Con un movimiento pausado, la joven dejó libre su cabello destrenzándolo y dejándolo caer sobre los hombros. Sus ojos rojos reflejaban el miedo que tenia, apenas temblaba, a pesar de sentir el frio suelo de piedra en sus pies y de estar muerta de miedo, solo sollozaba.

  • Ya podemos irnos.

Aliena abrazó a su madre y lloró sin contenerse. Los hombres sonreían, sin decir nada, dejaron a las dos mujeres llorar, pues la reina no pudo aguantarse más, hasta que agarrándola del brazo, el príncipe separó a Aliena de su madre.

  • ¡ES HORA PERRA ESCLAVA! – Dijo sin miramientos – Nos esperan tres días de caminata y hemos de salir cuanto antes.

  • Tengo que calzarme… -dijo  Aliena agachándose para coger sus sandalias, pero el príncipe tiro fuerte de ella.

  • ¡¡LAS ESCLAVAS VAN DESCALZAS, Y TU IRAS ASI VESTIDA MIENTRAS DECIDA SI HACERTE SIERVA O ESCLAVA!! – chillo el príncipe. – La diferencia es que si te conviertes en esclava estarás siempre desnuda, y si te conviertes en sierva, podrás cubrir tu desnudez, pero jamás, en ningún caso, tus pies.
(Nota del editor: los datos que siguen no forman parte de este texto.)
(* ===== verification/ReplicaSets.v ===== *)
(** * Replica sets

    [workloads/domain/services/replica_set_reconfiguration.rs]: the plan of a change of the number of
    desired replicas.  Its errors are those of the repository, as [replica_set_repository_error] maps
    them: [Conflict] stays a conflict, [Invariant] is a storage error. *)

From Stdlib Require Import ZArith NArith Lia String.
From S2P Require Import Prelude RustStd External Text SharedKernel Repositories Workloads WorkloadRevisions Deployments.
From S2P Require Import Replicas WorkloadControls WorkloadOperations WorkloadEvents.
Import RepositoryError.

Module ReplicaSetReconfiguration.
Record t := Mk {
  control : WorkloadControl.t;
  replicas : list WorkloadReplica.t;
  members_to_create : list WorkloadReplicaMember.t;
}.
End ReplicaSetReconfiguration.

(** [replicas.sort_by_key(|replica| (replica.ordinal, replica.id))] *)
Definition replica_key (replica : WorkloadReplica.t) : N * Uuid :=
  (replica.(WorkloadReplica.ordinal), replica.(WorkloadReplica.id)).
Definition sort_replicas (replicas : list WorkloadReplica.t) : list WorkloadReplica.t := sort_by_key replica_key replicas.

Definition has_ordinal (ordinal : N) (replica : WorkloadReplica.t) : bool :=
  (replica.(WorkloadReplica.ordinal) =? ordinal)%N.

(** The ordinals [low..high]. *)
Definition ordinals (low high : N) : list N :=
  map (fun i => low + N.of_nat i)%N (seq 0 (N.to_nat (high - low))).

Definition validate_desired_prefix (replicas : list WorkloadReplica.t) (desired_replicas : N) : result unit :=
  for_each (fun ordinal =>
    if is_none_or (fun replica => replica.(WorkloadReplica.lifecycle) != WorkloadReplicaLifecycle.Desired)
         (find (has_ordinal ordinal) replicas)
    then Err (Storage (Error "Workload desired replica ordinal {ordinal} is missing" [FNum ordinal]))
    else Ok tt) (ordinals 0 desired_replicas) ;;
  if any (fun replica => (desired_replicas <=? replica.(WorkloadReplica.ordinal))%N
                         && (replica.(WorkloadReplica.lifecycle) == WorkloadReplicaLifecycle.Desired)) replicas
  then Err (storage_error "Workload desired replicas are not an ordinal prefix")
  else Ok tt.

Section reconfiguration.
Context `{External}.

(** The loop of [validate_current_set] over the sorted replicas, with what it has inserted. *)
Fixpoint validate_identities (workload : Workload.t) (ids ordinals : list N) (replicas : list WorkloadReplica.t) :
    result unit :=
  match replicas with
  | [] => Ok tt
  | replica :: rest =>
    map_err Storage (WorkloadReplica.validate replica) ;;
    if (replica.(WorkloadReplica.organization_id) != workload.(Workload.organization_id))
       || (replica.(WorkloadReplica.project_id) != workload.(Workload.project_id))
       || (replica.(WorkloadReplica.environment_id) != workload.(Workload.environment_id))
       || (replica.(WorkloadReplica.workload_id) != workload.(Workload.id))
       || bool_decide (replica.(WorkloadReplica.id) ∈ ids)
       || bool_decide (replica.(WorkloadReplica.ordinal) ∈ ordinals)
    then Err (storage_error "Workload replica set has inconsistent or duplicate identities")
    else validate_identities workload (replica.(WorkloadReplica.id) :: ids)
           (replica.(WorkloadReplica.ordinal) :: ordinals) rest
  end.

(** The replicas are given sorted. *)
Definition validate_current_set (workload : Workload.t) (control : WorkloadControl.t) (revision : WorkloadRevision.t)
    (replicas : list WorkloadReplica.t) : result unit :=
  map_err Storage (WorkloadControl.validate_against control workload) ;;
  if is_empty replicas then Err (storage_error "Workload replica set is empty")
  else
    validate_identities workload [] [] replicas ;;
    canonical ← some_or (find (has_ordinal 0) replicas) (storage_error "Workload replica set is missing ordinal zero");
    if (revision.(WorkloadRevision.workload_id) != workload.(Workload.id))
       || (canonical.(WorkloadReplica.revision_id) != revision.(WorkloadRevision.id))
       || (canonical.(WorkloadReplica.revision_generation) != revision.(WorkloadRevision.generation))
    then Err (storage_error "Workload replica set has no canonical current revision")
    else validate_desired_prefix replicas (WorkloadControl.policy control).(EffectivePlacementPolicy.desired_replicas).

(** A call on the first replica with an ordinal ([replica_for_ordinal_mut]), in place. *)
Fixpoint on_ordinal (ordinal : N) (m : method WorkloadReplica.t unit) (replicas : list WorkloadReplica.t) :
    result (list WorkloadReplica.t) :=
  match replicas with
  | [] => Err (Storage (Error "desired Workload replica ordinal {ordinal} is missing" [FNum ordinal]))
  | replica :: rest =>
    if has_ordinal ordinal replica then
      match m replica with
      | (replica', Ok _) => Ok (replica' :: rest)
      | (_, Err e) => Err (Conflict e)
      end
    else
      rest' ← on_ordinal ordinal m rest;
      Ok (replica :: rest')
  end.

(** [desired_replicas < previous_desired]: the replicas beyond are asked to retire. *)
Fixpoint scale_down (requested_at : Time) (ordinals : list N) (replicas : list WorkloadReplica.t) :
    result (list WorkloadReplica.t) :=
  match ordinals with
  | [] => Ok replicas
  | ordinal :: rest =>
    replicas ← on_ordinal ordinal (WorkloadReplica.request_retirement requested_at) replicas;
    scale_down requested_at rest replicas
  end.

(** The other case: retired replicas are reactivated, missing ones are made. *)
Fixpoint scale_up (workload : Workload.t) (revision : WorkloadRevision.t) (requested_at : Time) (ordinals : list N)
    (replicas : list WorkloadReplica.t) (members_to_create : list WorkloadReplicaMember.t) :
    result (list WorkloadReplica.t * list WorkloadReplicaMember.t) :=
  match ordinals with
  | [] => Ok (replicas, members_to_create)
  | ordinal :: rest =>
    match find (has_ordinal ordinal) replicas with
    | Some replica =>
      match replica.(WorkloadReplica.lifecycle) with
      | WorkloadReplicaLifecycle.Retired =>
        replicas ← on_ordinal ordinal (WorkloadReplica.reactivate revision requested_at) replicas;
        scale_up workload revision requested_at rest replicas members_to_create
      | WorkloadReplicaLifecycle.Retiring =>
        Err (Conflict (Error "Workload replica ordinal {} is still retiring" [FNum replica.(WorkloadReplica.ordinal)]))
      | WorkloadReplicaLifecycle.Desired =>
        Err (Storage (Error "Workload replica ordinal {ordinal} is already desired outside the current policy"
                        [FNum ordinal]))
      end
    | None =>
      replica ← map_err Storage (WorkloadReplica.for_ordinal workload revision ordinal);
      member ← map_err Storage (WorkloadReplicaMemberCreation.for_replica workload replica);
      scale_up workload revision requested_at rest (replicas ++ [replica]) (members_to_create ++ [member])
    end
  end.

Definition plan_replica_set_reconfiguration (workload : Workload.t) (control : WorkloadControl.t)
    (revision : WorkloadRevision.t) (replicas : list WorkloadReplica.t) (expected_control_version : N)
    (expected_policy_generation desired_replicas : N) (requested_owner : option ManagedOwnerReference.t)
    (requested_at : Time) : result ReplicaSetReconfiguration.t :=
  let replicas := sort_replicas replicas in
  validate_current_set workload control revision replicas ;;
  if control.(WorkloadControl.aggregate_version) != expected_control_version
  then Err (Conflict (Error "workload control changed from expected version {expected_control_version} to {}"
                        [FNum expected_control_version; FNum control.(WorkloadControl.aggregate_version)]))
  else
    let previous_desired := (WorkloadControl.policy control).(EffectivePlacementPolicy.desired_replicas) in
    control ← map_err Conflict
                (on_copy (WorkloadControl.reconfigure_replica_set expected_policy_generation desired_replicas
                            requested_owner requested_at) control);
    '(replicas, members_to_create) ←
      (if (desired_replicas <? previous_desired)%N then
         replicas ← scale_down requested_at (ordinals desired_replicas previous_desired) replicas;
         Ok (replicas, [])
       else
         scale_up workload revision requested_at (ordinals previous_desired desired_replicas) replicas []);
    let replicas := sort_replicas replicas in
    let members_to_create :=
      sort_by_key (fun member => (member.(WorkloadReplicaMember.replica_id),
                                  (member.(WorkloadReplicaMember.ordinal), member.(WorkloadReplicaMember.id))))
        members_to_create in
    validate_desired_prefix replicas desired_replicas ;;
    Ok (ReplicaSetReconfiguration.Mk control replicas members_to_create).
End reconfiguration.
Y tirando fuerte de ella, sin hacer caso a su cara horrorizada y a la mirada suplicante de la madre, que no podía pensar en su hija descalza por los agrestes caminos de los senderos y bosques hasta Kessbridge, la sacó de la habitación entre gritos dejando al rey a solas con la joven reina, quien tras cerrar la puerta se acercó a ella.

  • Y ahora, joven reina – dijo el hombre acercándose a ella – Vos también debéis desnudaros para mí.

Y sin hacer más larga la espera, la mujer obedeció, mostrando unos firmes pechos con unos pezones duros como  piedras y un pubis de vello rubio, casi transparente, mostrando unos sonrosados labios vaginales abiertos, y listos para recibir la polla de su nuevo rey, que poco a poco se desnudaba ante ella.